What is expected:
Transcribe exactly the lines that fall between the one holding "blacklist comes from" and the one holding "string → bool).", inclusive, from the entries below.

Stored records:
==*==

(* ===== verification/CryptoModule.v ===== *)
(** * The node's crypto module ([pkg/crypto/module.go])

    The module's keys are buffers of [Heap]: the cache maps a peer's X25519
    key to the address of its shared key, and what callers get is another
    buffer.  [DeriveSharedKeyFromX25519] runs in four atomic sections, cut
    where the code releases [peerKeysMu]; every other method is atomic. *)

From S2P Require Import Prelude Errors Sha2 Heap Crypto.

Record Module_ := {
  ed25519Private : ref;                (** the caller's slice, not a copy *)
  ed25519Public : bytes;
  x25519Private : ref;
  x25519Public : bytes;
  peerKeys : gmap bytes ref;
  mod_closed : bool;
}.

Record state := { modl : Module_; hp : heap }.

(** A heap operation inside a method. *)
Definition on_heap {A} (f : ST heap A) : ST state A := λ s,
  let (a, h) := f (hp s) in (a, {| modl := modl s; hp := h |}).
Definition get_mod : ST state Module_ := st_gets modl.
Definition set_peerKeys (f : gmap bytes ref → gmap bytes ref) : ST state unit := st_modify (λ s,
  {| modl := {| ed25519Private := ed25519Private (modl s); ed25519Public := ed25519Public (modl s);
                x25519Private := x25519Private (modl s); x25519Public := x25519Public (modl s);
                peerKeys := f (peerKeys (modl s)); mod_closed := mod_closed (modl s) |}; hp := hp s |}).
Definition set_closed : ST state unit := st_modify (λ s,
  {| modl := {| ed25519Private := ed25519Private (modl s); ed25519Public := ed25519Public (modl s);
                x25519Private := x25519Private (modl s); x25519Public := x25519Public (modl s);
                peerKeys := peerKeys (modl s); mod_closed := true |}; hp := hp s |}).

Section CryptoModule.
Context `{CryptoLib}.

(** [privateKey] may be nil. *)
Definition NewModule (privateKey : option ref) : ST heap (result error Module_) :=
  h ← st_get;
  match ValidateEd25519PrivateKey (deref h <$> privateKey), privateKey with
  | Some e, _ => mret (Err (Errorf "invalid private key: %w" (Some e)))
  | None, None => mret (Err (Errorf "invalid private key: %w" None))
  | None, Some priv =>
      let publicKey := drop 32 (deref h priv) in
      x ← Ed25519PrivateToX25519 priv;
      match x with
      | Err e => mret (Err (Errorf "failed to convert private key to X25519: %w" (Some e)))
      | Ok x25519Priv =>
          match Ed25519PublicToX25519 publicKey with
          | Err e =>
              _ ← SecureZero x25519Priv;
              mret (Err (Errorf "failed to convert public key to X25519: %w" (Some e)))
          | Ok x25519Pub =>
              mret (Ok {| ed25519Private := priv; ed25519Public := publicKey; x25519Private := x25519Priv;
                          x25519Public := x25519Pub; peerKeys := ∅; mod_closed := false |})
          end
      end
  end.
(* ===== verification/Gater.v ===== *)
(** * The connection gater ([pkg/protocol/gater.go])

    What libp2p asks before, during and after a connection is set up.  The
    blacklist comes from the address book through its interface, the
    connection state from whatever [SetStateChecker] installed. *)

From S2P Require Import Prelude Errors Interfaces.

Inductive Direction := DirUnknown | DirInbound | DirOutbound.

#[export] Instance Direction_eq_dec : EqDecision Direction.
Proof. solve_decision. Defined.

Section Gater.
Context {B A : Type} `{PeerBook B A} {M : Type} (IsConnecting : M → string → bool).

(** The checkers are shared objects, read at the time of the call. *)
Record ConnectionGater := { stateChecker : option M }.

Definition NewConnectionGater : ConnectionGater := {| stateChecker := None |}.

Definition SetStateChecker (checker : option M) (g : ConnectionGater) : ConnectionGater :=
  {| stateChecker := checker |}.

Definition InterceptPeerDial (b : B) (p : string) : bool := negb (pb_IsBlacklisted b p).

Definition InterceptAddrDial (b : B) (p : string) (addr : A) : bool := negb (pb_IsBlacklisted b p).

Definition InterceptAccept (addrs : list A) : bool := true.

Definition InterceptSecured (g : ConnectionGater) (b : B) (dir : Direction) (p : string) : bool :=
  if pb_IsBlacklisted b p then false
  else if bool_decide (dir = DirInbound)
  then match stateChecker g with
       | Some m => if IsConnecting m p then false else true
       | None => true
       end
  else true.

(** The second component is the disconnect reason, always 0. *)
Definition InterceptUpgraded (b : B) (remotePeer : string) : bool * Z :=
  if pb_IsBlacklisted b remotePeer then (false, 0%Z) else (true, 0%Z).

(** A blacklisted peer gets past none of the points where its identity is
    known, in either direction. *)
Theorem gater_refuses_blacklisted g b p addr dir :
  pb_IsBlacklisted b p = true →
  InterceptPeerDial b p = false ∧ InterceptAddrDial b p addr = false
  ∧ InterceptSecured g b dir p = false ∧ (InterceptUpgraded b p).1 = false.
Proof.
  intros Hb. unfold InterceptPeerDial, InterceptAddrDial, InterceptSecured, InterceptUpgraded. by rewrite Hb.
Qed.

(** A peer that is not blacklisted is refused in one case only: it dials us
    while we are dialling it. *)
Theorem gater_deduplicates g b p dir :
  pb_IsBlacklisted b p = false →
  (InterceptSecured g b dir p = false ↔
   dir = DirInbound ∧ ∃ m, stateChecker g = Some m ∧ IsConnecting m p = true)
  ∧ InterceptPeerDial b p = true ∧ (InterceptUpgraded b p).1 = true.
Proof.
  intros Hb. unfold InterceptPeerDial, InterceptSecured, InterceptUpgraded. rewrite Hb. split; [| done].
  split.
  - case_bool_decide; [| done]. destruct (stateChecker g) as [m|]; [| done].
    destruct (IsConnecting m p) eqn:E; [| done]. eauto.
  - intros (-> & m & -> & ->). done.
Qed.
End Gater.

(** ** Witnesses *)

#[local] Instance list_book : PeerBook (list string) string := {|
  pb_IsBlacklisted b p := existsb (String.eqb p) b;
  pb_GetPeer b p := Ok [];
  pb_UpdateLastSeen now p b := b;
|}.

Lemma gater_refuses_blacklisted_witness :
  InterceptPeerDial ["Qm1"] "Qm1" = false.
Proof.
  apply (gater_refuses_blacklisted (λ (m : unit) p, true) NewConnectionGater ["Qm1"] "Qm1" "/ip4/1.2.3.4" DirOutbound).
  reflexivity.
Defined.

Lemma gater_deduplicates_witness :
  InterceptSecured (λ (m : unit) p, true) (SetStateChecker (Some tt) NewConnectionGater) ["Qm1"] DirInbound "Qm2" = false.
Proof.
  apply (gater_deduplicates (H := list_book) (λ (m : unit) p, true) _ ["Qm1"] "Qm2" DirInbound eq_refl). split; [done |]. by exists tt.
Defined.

==*==

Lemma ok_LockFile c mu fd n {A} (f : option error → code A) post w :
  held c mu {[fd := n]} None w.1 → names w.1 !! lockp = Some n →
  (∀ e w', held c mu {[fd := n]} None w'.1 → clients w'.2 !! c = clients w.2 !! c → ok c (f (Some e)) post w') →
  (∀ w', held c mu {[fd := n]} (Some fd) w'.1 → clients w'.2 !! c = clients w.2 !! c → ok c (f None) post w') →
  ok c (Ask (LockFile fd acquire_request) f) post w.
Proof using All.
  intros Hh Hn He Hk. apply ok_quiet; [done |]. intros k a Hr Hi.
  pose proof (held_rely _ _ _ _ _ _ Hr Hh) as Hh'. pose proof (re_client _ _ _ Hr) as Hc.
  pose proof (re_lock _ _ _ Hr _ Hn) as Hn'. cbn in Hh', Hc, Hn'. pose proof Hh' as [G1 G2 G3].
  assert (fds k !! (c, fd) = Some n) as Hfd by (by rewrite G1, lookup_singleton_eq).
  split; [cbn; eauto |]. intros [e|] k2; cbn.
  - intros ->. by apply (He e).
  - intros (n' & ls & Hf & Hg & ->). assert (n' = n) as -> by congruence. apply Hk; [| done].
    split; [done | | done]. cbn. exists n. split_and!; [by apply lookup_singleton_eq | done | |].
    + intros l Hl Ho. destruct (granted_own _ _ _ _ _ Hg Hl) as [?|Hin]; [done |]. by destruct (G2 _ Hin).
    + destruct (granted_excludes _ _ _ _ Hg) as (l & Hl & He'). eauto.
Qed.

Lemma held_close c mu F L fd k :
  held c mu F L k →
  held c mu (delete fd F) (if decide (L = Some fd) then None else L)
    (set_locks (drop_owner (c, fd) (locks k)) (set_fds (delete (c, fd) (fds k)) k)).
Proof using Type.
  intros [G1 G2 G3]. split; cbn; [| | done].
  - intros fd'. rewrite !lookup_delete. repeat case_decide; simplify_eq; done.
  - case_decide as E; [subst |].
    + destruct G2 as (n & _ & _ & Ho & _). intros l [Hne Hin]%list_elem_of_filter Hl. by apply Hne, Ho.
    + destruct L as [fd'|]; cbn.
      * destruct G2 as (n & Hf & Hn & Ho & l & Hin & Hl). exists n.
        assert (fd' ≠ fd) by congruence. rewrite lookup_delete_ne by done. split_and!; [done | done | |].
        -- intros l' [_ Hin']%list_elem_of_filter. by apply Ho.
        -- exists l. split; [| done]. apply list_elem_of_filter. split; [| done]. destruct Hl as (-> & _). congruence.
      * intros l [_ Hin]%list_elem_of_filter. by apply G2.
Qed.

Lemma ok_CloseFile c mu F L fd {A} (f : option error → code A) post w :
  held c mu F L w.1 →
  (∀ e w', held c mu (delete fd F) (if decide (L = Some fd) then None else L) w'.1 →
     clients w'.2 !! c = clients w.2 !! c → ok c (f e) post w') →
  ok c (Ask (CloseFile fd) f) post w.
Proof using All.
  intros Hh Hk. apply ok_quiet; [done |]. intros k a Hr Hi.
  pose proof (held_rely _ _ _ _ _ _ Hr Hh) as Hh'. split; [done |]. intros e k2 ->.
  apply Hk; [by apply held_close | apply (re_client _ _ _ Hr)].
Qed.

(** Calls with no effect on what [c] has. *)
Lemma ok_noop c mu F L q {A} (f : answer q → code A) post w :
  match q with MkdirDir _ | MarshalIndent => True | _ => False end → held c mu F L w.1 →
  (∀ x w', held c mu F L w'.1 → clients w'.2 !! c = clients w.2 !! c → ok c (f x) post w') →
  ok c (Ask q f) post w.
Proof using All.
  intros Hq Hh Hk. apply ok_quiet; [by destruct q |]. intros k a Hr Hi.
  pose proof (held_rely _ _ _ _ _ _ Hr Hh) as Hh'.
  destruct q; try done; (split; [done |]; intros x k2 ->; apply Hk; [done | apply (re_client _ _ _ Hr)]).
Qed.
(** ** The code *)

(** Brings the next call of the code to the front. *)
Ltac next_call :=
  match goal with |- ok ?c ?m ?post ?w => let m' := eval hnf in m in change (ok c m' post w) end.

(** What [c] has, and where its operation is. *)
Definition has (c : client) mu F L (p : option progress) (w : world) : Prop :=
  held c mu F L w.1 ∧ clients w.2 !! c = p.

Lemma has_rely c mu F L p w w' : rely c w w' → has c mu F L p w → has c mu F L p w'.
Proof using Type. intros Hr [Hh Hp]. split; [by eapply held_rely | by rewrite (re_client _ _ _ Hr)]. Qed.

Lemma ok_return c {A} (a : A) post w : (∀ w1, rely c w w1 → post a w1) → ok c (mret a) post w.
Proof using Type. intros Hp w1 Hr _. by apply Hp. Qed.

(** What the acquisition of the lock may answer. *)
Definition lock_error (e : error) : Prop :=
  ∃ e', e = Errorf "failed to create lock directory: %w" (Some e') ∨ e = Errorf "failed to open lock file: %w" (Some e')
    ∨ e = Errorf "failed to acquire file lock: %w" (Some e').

==*==

Output of the exercise:
    blacklist comes from the address book through its interface, the
    connection state from whatever [SetStateChecker] installed. *)

From S2P Require Import Prelude Errors Interfaces.

Inductive Direction := DirUnknown | DirInbound | DirOutbound.

#[export] Instance Direction_eq_dec : EqDecision Direction.
Proof. solve_decision. Defined.

Section Gater.
Context {B A : Type} `{PeerBook B A} {M : Type} (IsConnecting : M → string → bool).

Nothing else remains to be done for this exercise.